»»

Lemma realloc_holds alloc k' : allocates alloc →
  0 ≤ k' → rb_initial_size rb ≤ 2 ^ k' → zlen q ≤ 2 ^ k' →
  if (2 ^ k' <=? rb_max_size rb) && bool_decide (is_Some (alloc (2 ^ k')))
  then ∃ rb', ringbuf_realloc alloc (2 ^ k') rb = (rb', 0) ∧ ring_holds rb' q ∧ rb_size rb' = 2 ^ k' ∧
         rb_initial_size rb' = rb_initial_size rb ∧ rb_max_size rb' = rb_max_size rb
  else ringbuf_realloc alloc (2 ^ k') rb = (rb, -1).
Proof.
  intros Ha Hk Hi Hq. unfold ringbuf_realloc. destruct (rh_buf _ _ Hr) as (b & Hb & Hz & Hqb). rewrite Z.leb_antisym, Hb.
  destruct (Z.ltb_spec (rb_max_size rb) (2 ^ k')) as [|Hmax]; cbn [negb andb]; [done|].
  destruct (alloc (2 ^ k')) as [next|] eqn:Hn; [|by rewrite bool_decide_eq_false_2 by by intros []].
  rewrite bool_decide_eq_true_2 by done. apply Ha in Hn. eexists. split; [done|]. split; [|done].
  destruct (rh_pow _ _ Hr) as (j & k & m & Hj & Hkm & Hinit & Hs & Hm). pose proof (zlen_nonneg q).
  assert (k' ≤ m) by (rewrite Hm in Hmax; by apply Z.pow_le_mono_r_iff in Hmax; [|lia|lia]).
  assert (j ≤ k') by (rewrite Hinit in Hi; by apply Z.pow_le_mono_r_iff in Hi; [|lia|lia]).
  pose proof (pow2_pos k' ltac:(lia)). pose proof (pow2_le k' 62 ltac:(lia)). pose proof (index_range (rb_tail rb)) as Hix.
  assert (∀ x, kith_ringbuf_used (mkRing x (2 ^ k') (u64 (2 ^ k' - 1)) (zlen q) 0 (rb_initial_size rb) (rb_max_size rb)) = zlen q) as Hu.
  { intros x. unfold kith_ringbuf_used. cbn. rewrite Z.sub_0_r. apply u64_id. lia. }
  rewrite holds_used. constructor; try rewrite Hu; cbn -[kith_ringbuf_used].
  - exists j, k', m. split_and!; (done || lia).
  - apply u64_id. lia.
  - lia.
  - lia.
  - done.
  - rewrite holds_index, <- Hz.
    (* both branches copy the queue to the front of the block *)
    assert (∀ s : bytes, s = q → zlen (blit 0 s next) = 2 ^ k' ∧ q = ring_bytes (blit 0 s next) 0 (zlen q)) as Hfront.
    { intros s ->. rewrite zlen_blit by lia. split; [done|]. rewrite <- bytes_at_ring by (rewrite ?zlen_blit; lia).
      unfold bytes_at, blit, zlen. change (Z.to_nat 0) with O. by rewrite drop_0, take_0, app_nil_l, Nat2Z.id, take_app_length. }
    rewrite <- Hz in Hix. pose proof holds_fits. pose proof (wrapped_read b (rb_tail rb mod zlen b) (zlen q) ltac:(lia) ltac:(lia)) as Hw.
    rewrite ring_bytes_mod in Hw. rewrite holds_used in Hqb. rewrite <- Hqb in Hw.
    destruct (Z.leb_spec (rb_tail rb mod zlen b + zlen q) (zlen b)); eexists; (split; [done|]); [by apply Hfront|].
    set (i := rb_tail rb mod zlen b) in *. assert (zlen (bytes_at i (zlen b - i) b) = zlen b - i) as Hl
      by (unfold bytes_at, zlen in *; rewrite length_take, length_drop; lia).
    replace (blit _ _ _) with (blit 0 q next); [by apply Hfront|].
    rewrite <- Hl at 1. rewrite blit_front_app by (rewrite <- zlen_app, Hw; lia). by rewrite Hw.
Qed.
End Holds.

(** ** The queue

    What a write answers: the bytes are appended exactly when they fit the
    maximum and the allocator serves the growth they need. *)

Definition grown_size (rb : kith_ringbuf) (total : Z) : Z :=
  default 0 (double_until 64 doublings (rb_size rb) total).

Definition write_accepted (alloc : allocator) (rb : kith_ringbuf) (total : Z) : bool :=
  (total <=? rb_size rb) ||
  ((total <=? rb_max_size rb) && bool_decide (is_Some (alloc (grown_size rb total)))).

Section Operations.
Context (alloc : allocator) (Ha : allocates alloc).

(** The size a total grows the ring to. *)
Lemma grown rb q total : ring_holds rb q → zlen q ≤ total ≤ 2 ^ 63 → rb_size rb < total →
  ∃ k, 0 ≤ k ∧ double_until 64 doublings (rb_size rb) (u64 total) = Some (2 ^ k) ∧ grown_size rb total = 2 ^ k ∧
    rb_initial_size rb ≤ 2 ^ k ∧ total ≤ 2 ^ k ∧ (2 ^ k <=? rb_max_size rb) = (total <=? rb_max_size rb).
Proof.
  intros Hr Ht Hs. destruct (rh_pow _ _ Hr) as (j & k & m & Hj & Hk & Hi & Hsz & Hm). pose proof (zlen_nonneg q).
  unfold grown_size. rewrite (u64_id total) by lia. rewrite Hsz in *.
  destruct (double_until_reaches 64 ltac:(lia) total 63 doublings k) as (k' & Hk' & -> & Hle & Hlow); [lia|lia|lia|unfold doublings; lia|].
  exists k'. pose proof (pow2_le j k' ltac:(lia)). split_and!; try done; try lia. rewrite Hm.
  destruct (Z.leb_spec total (2 ^ m)) as [Hfit|Hbig]; [|apply Z.leb_gt; lia].
  apply Z.leb_le, pow2_le. destruct Hlow as [->|Hlow]; [lia|].
  assert (2 ^ (k' - 1) < 2 ^ m) as Hlt by lia. apply Z.pow_lt_mono_r_iff in Hlt; lia.
Qed.

Lemma write_holds rb q data : ring_holds rb q → zlen data ≤ 2 ^ 62 →
  let ok := write_accepted alloc rb (zlen q + zlen data) in
  ∃ rb', kith_ringbuf_write alloc data rb = Some (rb', if ok then 0 else -1) ∧
    ring_holds rb' (if ok then q ++ data else q) ∧ rb_max_size rb' = rb_max_size rb.
Proof.
  intros Hr Hd ok. pose proof (holds_fits _ _ Hr) as (Hf & Hpos & Hmax). pose proof (zlen_nonneg q). pose proof (zlen_nonneg data).
  unfold kith_ringbuf_write. destruct (rh_buf _ _ Hr) as (b & -> & _). rewrite (holds_space _ _ Hr).
  unfold ok, write_accepted. destruct (Z.eqb_spec (zlen data) 0) as [He|He].
  { assert (data = []) as -> by (destruct data; [done|]; unfold zlen in He; cbn in He; lia).
    rewrite (proj2 (Z.leb_le _ _)) by lia. rewrite app_nil_r. by exists rb. }
  destruct (Z.ltb_spec (rb_size rb - zlen q) (zlen data)) as [Hs|Hs].
  2: { rewrite (proj2 (Z.leb_le _ _)) by lia. eexists. split_and!; [done|apply store_holds; [done|lia]|done]. }
  rewrite (proj2 (Z.leb_gt (zlen q + zlen data) (rb_size rb))) by lia. cbn [orb].
  destruct (grown rb q (zlen q + zlen data) Hr) as (k & Hk & Hdu & -> & Hi & Hle & <-); [lia|lia|].
  rewrite (holds_used _ _ Hr), Hdu. cbn.
  pose proof (realloc_holds rb q Hr alloc k Ha Hk Hi ltac:(lia)) as Hre. destruct (_ && _).
  - destruct Hre as (rb' & -> & Hh & Hsz & _ & Hm). cbn. eexists. split_and!; [done| |done]. apply store_holds; [done|lia].
  - rewrite Hre. cbn. by exists rb.
Qed.

(** What is peeked starts the queue, and is empty only if the queue is. *)
Lemma peek_holds rb q : ring_holds rb q →
  ∃ rest, q = kith_ringbuf_peek rb ++ rest ∧ (kith_ringbuf_peek rb = [] → q = []).
Proof.
  intros Hr. pose proof (holds_fits _ _ Hr) as (Hf & Hpos & Hmax). pose proof (zlen_nonneg q).
  unfold kith_ringbuf_peek. destruct (rh_buf _ _ Hr) as (b & -> & Hz & Hq). rewrite (holds_used _ _ Hr) in *.
  destruct (Z.eqb_spec (zlen q) 0) as [He|He].
  { assert (q = []) as -> by (destruct q; [done|]; unfold zlen in He; cbn in He; lia). by exists []. }
  rewrite (holds_index _ _ Hr). pose proof (index_range _ _ Hr (rb_tail rb)) as Hix. rewrite <- Hz in *.
  set (i := rb_tail rb mod zlen b) in *. set (n := if zlen q <? zlen b - i then zlen q else zlen b - i).
  assert (0 < n ≤ zlen q ∧ n ≤ zlen b - i) as Hn by (unfold n; destruct (Z.ltb_spec (zlen q) (zlen b - i)); lia).
  rewrite bytes_at_ring by lia. exists (ring_bytes b (i + n) (zlen q - n)). split.
  - rewrite <- ring_bytes_app by lia. unfold i. rewrite ring_bytes_mod, Zplus_minus. done.
  - intros Hnil%(f_equal length). rewrite length_ring_bytes in Hnil. cbn in Hnil. lia.
Qed.

Lemma copy_holds rb q cap : ring_holds rb q → 0 ≤ cap → kith_ringbuf_copy cap rb = take (Z.to_nat cap) q.
Proof.
  intros Hr Hc. pose proof (holds_fits _ _ Hr) as (Hf & Hpos & Hmax). pose proof (zlen_nonneg q).
  unfold kith_ringbuf_copy. destruct (rh_buf _ _ Hr) as (b & -> & Hz & Hq). rewrite (holds_used _ _ Hr) in *.
  destruct (Z.eqb_spec cap 0) as [->|Hcap]; [done|]. destruct (Z.eqb_spec (zlen q) 0) as [He|He]; cbn [orb].
  { assert (q = []) as -> by (destruct q; [done|]; unfold zlen in He; cbn in He; lia). by rewrite take_nil. }
  rewrite (holds_index _ _ Hr). pose proof (index_range _ _ Hr (rb_tail rb)) as Hix. rewrite <- Hz in *.
  set (i := rb_tail rb mod zlen b) in *. set (n := if zlen q <? cap then zlen q else cap).
  assert (n = Z.min cap (zlen q)) as Hn by (unfold n; destruct (Z.ltb_spec (zlen q) cap); lia).
  assert (take (Z.to_nat cap) q = ring_bytes b i n) as ->.
  { unfold i. rewrite ring_bytes_mod. rewrite Hq at 1. replace (zlen q) with (n + (zlen q - n)) at 1 by lia.
    rewrite ring_bytes_app by lia. destruct (decide (cap ≤ zlen q)).
    - rewrite take_app_le, take_ge by (rewrite length_ring_bytes; lia). done.
    - rewrite take_ge by (rewrite length_app, !length_ring_bytes; lia). replace (zlen q - n) with 0 by lia. apply app_nil_r. }
  rewrite <- wrapped_read by lia. destruct (Z.leb_spec (i + n) (zlen b)); [rewrite Z.ltb_irrefl; apply app_nil_r|].
  by rewrite (proj2 (Z.ltb_lt _ _)) by lia.
Qed.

««

Problem details = Tally the lines of the listing above that include the word "total". Answer with the number alone.

Output for this task = 12